T H Huxley, although an admirer of Darwin’s work, had expressed concern about evolution; goodness and virtue involve acting with self restraint, and so were totally opposed to the self assertion necessary for the evolutionary struggle . The new ways of seeing, however, mean that the dangerous ‘survival of the fittest’ is not the whole story. Something more than competition is needed for human society or for any system to succeed. To those formed by a Christian culture [I can only speak for my own], this has seemed obvious, but biologists have now reached the same conclusion: ‘The principal additional statement [i.e. additional to evolution] made within the biotic regulation concept is that increased competitiveness (and hence, increased number of progeny) is only possible when the new species that appeared in the course of evolution enhances the regulatory potential of the community. In other words, with the biotic regulation concept, competitiveness of individuals and the regulatory potential of the community to which they belong are tightly coupled.
By contrast, within the traditional paradigm, an increased competitiveness (or fitness) is considered to be sufficient condition for evolutionary changes per se.’ Evolutionary dynamics, and the idea that co-operation is essential for life to evolve to new levels, is now a recognised area for theological exploration. This idea had long been embedded in Christian teaching: ‘Things then of conflicting and opposite nature, would not have reconciled themselves, were there not One higher and LORD over them, to unite them, to whom the elements themselves yield obedience as slaves that obey a master.

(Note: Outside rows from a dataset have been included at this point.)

(** X18.  The slot operations of a handle leave its attributes alone,
    whatever they return: [getSlot] does not change the inode, and
    [setSlot], [insertSlot] and [removeSlot] change nothing of the inode
    but its slot trees, and neither [_append] nor [_inodeIndex]. *)
Theorem slot_operations_keep_the_attributes (b : Base) (h : Handle) (slot index : Z) :
  (forall r out b' h',
     Handle.getSlot b h slot index = (r, out, b', h') -> _inode h' = _inode h)
  /\ (forall r b' h',
        Handle.setSlot b h slot index = (r, b', h') ->
        Inode.set_slotTrees (Inode.slotTrees (_inode h')) (_inode h) = _inode h'
        /\ _append h' = _append h /\ _inodeIndex h' = _inodeIndex h)
  /\ (forall r b' h',
        Handle.insertSlot b h slot index = (r, b', h') ->
        Inode.set_slotTrees (Inode.slotTrees (_inode h')) (_inode h) = _inode h'
        /\ _append h' = _append h /\ _inodeIndex h' = _inodeIndex h)
  /\ (forall flag r b' h',
        Handle.removeSlot b h slot flag = (r, b', h') ->
        Inode.set_slotTrees (Inode.slotTrees (_inode h')) (_inode h) = _inode h'
        /\ _append h' = _append h /\ _inodeIndex h' = _inodeIndex h).
Proof.
  split_and!.
  - intros r out b' h' H. eapply getSlot_inode. exact H.
  - intros r b' h' H. apply kept_inode. eapply setSlot_kept. exact H.
  - intros r b' h' H. apply kept_inode. eapply insertSlot_kept. exact H.
  - intros flag r b' h' H. apply kept_inode. eapply removeSlot_kept. exact H.
Qed.

(** The theorem at a concrete input. *)
Lemma slot_operations_keep_the_attributes_witness :
  let b := snd fs_three_files in
  let h := Handle.new 1 (snd (fst (Base.inodeRead b 1 Inode.new))) in
  let h' := snd (Handle.removeSlot b h 0 true) in
  fst (fst (Handle.removeSlot b h 0 true)) = 0
  /\ Inode.size (_inode h') = 3 /\ _slotCount h' = 2
  /\ Inode.nlink (_inode h') = Inode.nlink (_inode h).
Proof.
  intros b h h'.
  destruct (slot_operations_keep_the_attributes b h 0 0) as (_ & _ & _ & Hrm).
  destruct (Hrm true _ _ _ (triple_eta (Handle.removeSlot b h 0 true))) as (Hi & _).
  fold h' in Hi.
  split_and!; [vm_compute; reflexivity..|].
  rewrite <- Hi. reflexivity.
Defined.

(** Strings that compare as equal are equal. *)
Lemma strcmp_0 (a b : string) : Handle.strcmp a b = 0 -> a = b.
Proof.
  unfold Handle.strcmp. destruct (String.compare a b) eqn:E; try discriminate.
  intros _. apply String.compare_eq_iff. exact E.
Qed.

(** The binary search stays within its bounds and stops on an entry of
    the name only. *)
Lemma findDirentNow_loop_sound (n : nat) :
  forall b h name lo hi s0 i0 d0 r found lo' slot idx dirent b' h',
  0 <= lo -> hi < 2 ^ 63 -> lo <= hi + 1 ->
  Handle.findDirentNow_loop n b h name lo hi s0 i0 d0
  = (r, found, lo', slot, idx, dirent, b', h') ->
  _inode h' = _inode h
  /\ (found = true ->
      r = 0 /\ Dirent.name dirent = name /\ lo <= slot <= hi)
  /\ (found = false -> lo <= lo' <= hi + 1 /\ slot = s0).
Proof.
  induction n as [|n IH]; intros b h name lo hi s0 i0 d0 r found lo' slot idx dirent b' h'
    Hlo Hhi Hle H.
  - cbn in H. injection H as <- <- <- <- <- <- <- <-.
    split_and!; [reflexivity|discriminate|intros _; split; [lia|reflexivity]].
  - cbn [Handle.findDirentNow_loop] in H.
    destruct (hi >=? lo) eqn:Ege; bools.
    2: { injection H as <- <- <- <- <- <- <- <-.
         split_and!; [reflexivity|discriminate|intros _; split; [lia|reflexivity]]. }
    assert (lo <= Z.quot (lo + hi) 2 <= hi) as Hc.
    { rewrite Z.quot_div_nonneg by lia. split.
      - apply Z.div_le_lower_bound; lia.
      - apply Z.div_le_upper_bound; lia. }
    set (c := Z.quot (lo + hi) 2) in *.
    destruct (Handle.getSlot b h (u64 c) i0) as [[[r1 idx1] b1] h1] eqn:Eg.
    pose proof (getSlot_inode _ _ _ _ _ _ _ _ Eg) as Hk1.
    destruct (r1 <? 0) eqn:Er1.
    { injection H as <- <- <- <- <- <- <- <-.
      split_and!; [exact Hk1|discriminate|intros _; split; [lia|reflexivity]]. }
    destruct (Base.direntRead b1 idx1 d0) as [[r2 d2] b2] eqn:Ed.
    destruct (r2 <? 0) eqn:Er2.
    { injection H as <- <- <- <- <- <- <- <-.
      split_and!; [exact Hk1|discriminate|intros _; split; [lia|reflexivity]]. }
    destruct (Handle.strcmp name (Dirent.name d2) >? 0) eqn:Egt.
    { apply IH in H; [|lia..]. destruct H as (Hk & Hf & Hnf).
      split_and!; [congruence| |].
      - intros Ht. destruct (Hf Ht) as (? & ? & ?). split_and!; auto; lia.
      - intros Ht. destruct (Hnf Ht). split; [lia|assumption]. }
    destruct (Handle.strcmp name (Dirent.name d2) <? 0) eqn:Elt.
    { apply IH in H; [|lia..]. destruct H as (Hk & Hf & Hnf).
      split_and!; [congruence| |].
      - intros Ht. destruct (Hf Ht) as (? & ? & ?). split_and!; auto; lia.
      - intros Ht. destruct (Hnf Ht). split; [lia|assumption]. }
    injection H as <- <- <- <- <- <- <- <-.
    split_and!; [exact Hk1| |discriminate].
    intros _. bools.
    assert (u64 c = c) as -> by (unfold u64; apply Z.mod_small; lia).
    assert (r2 = 0) as ->.
    { unfold Base.direntRead in Ed.
      destruct (ChunkManager.read _ _ _) as [[[r3 x] mgr] e] eqn:Ec in Ed.
      injection Ed as <- _ _.
      unfold ChunkManager.read in Ec.
      destruct (_ >=? _); [injection Ec as <- _ _ _; unfold ENOTRECOVERABLE in *; lia|].
      destruct (Storage.read _ _ _) as [[r4 y] s4] eqn:Es in Ec.
      injection Ec as <- _ _ _.
      destruct (read_result _ _ _ _ _ _ Es); lia. }
    split_and!; [reflexivity| |lia|lia].
    symmetry. apply strcmp_0. lia.
Qed.

(** X19.  In a directory of fewer than [2 ^ 63] entries,
    [Handle::findDirentNow] that returns 0 returns an entry whose name is
    the name looked for and a slot below the slot count; with [-ENOENT] the
    slot is a position from 0 to the slot count (or the caller's value,
    when it is the backend that returned this error); the inode of the
    handle is never changed. *)
Theorem findDirentNow_finds_the_name
    (b : Base) (h : Handle) (name : string) (s0 i0 : Z) (d0 : Dirent.t)
    (r slot idx : Z) (dirent : Dirent.t) (b' : Base) (h' : Handle) :
  0 <= Handle.slotCount h < 2 ^ 63 ->
  Handle.findDirentNow b h name s0 i0 d0 = (r, slot, idx, dirent, b', h') ->
  (r = 0 -> Dirent.name dirent = name /\ 0 <= slot < Handle.slotCount h)
  /\ (r = - ENOENT -> 0 <= slot <= Handle.slotCount h \/ slot = s0)
  /\ _inode h' = _inode h.
Proof.
  intros Hsc H. unfold Handle.findDirentNow in H.
  assert (Handle.to_int64 (Handle.slotCount h) = Handle.slotCount h) as Hti.
  { unfold Handle.to_int64. rewrite Z.mod_small by lia. lia. }
  rewrite Hti in H.
  destruct (Handle.findDirentNow_loop _ _ _ _ _ _ _ _ _)
    as [[[[[[[r1 found] lo'] slot1] idx1] d1] b1] h1] eqn:El in H.
  apply findDirentNow_loop_sound in El; [|lia..].
  destruct El as (Hk & Hf & Hnf).
  destruct (r1 =? 0) eqn:Er1; bools.
  - subst r1. destruct found; cbn in H; injection H as <- <- <- <- <- <-.
    + destruct (Hf eq_refl) as (_ & Hn & Hs).
      split_and!; [intros _; split; [exact Hn|lia]|discriminate|exact Hk].
    + destruct (Hnf eq_refl) as (Hlo & _).
      assert (u64 lo' = lo') as -> by (unfold u64; apply Z.mod_small; lia).
      split_and!; [discriminate|intros _; left; lia|exact Hk].
  - injection H as <- <- <- <- <- <-.
    split_and!; [congruence| |exact Hk].
    intros ->. destruct found.
    + destruct (Hf eq_refl) as (E & _). discriminate E.
    + destruct (Hnf eq_refl) as (_ & E). right. exact E.
Qed.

And instead of each having regard to its own nature, and fighting with its neighbour, they recognise the LORD who has united them, and are at concord with one another, being by nature opposed, but at amity by the will of him who guides them’ Thus Athanasius in the fourth century, but the roots of this were part Christianity’s temple heritage. The covenant of creation bound everything in one system: the material world, living beings, human society, and the invisible forces they called angels or powers."

Great article! The idea of creation is amazing in the fact that humans hit upon the idea of God without Him telling us! People knew there was God, and He never revealed Himself. That is the miracle.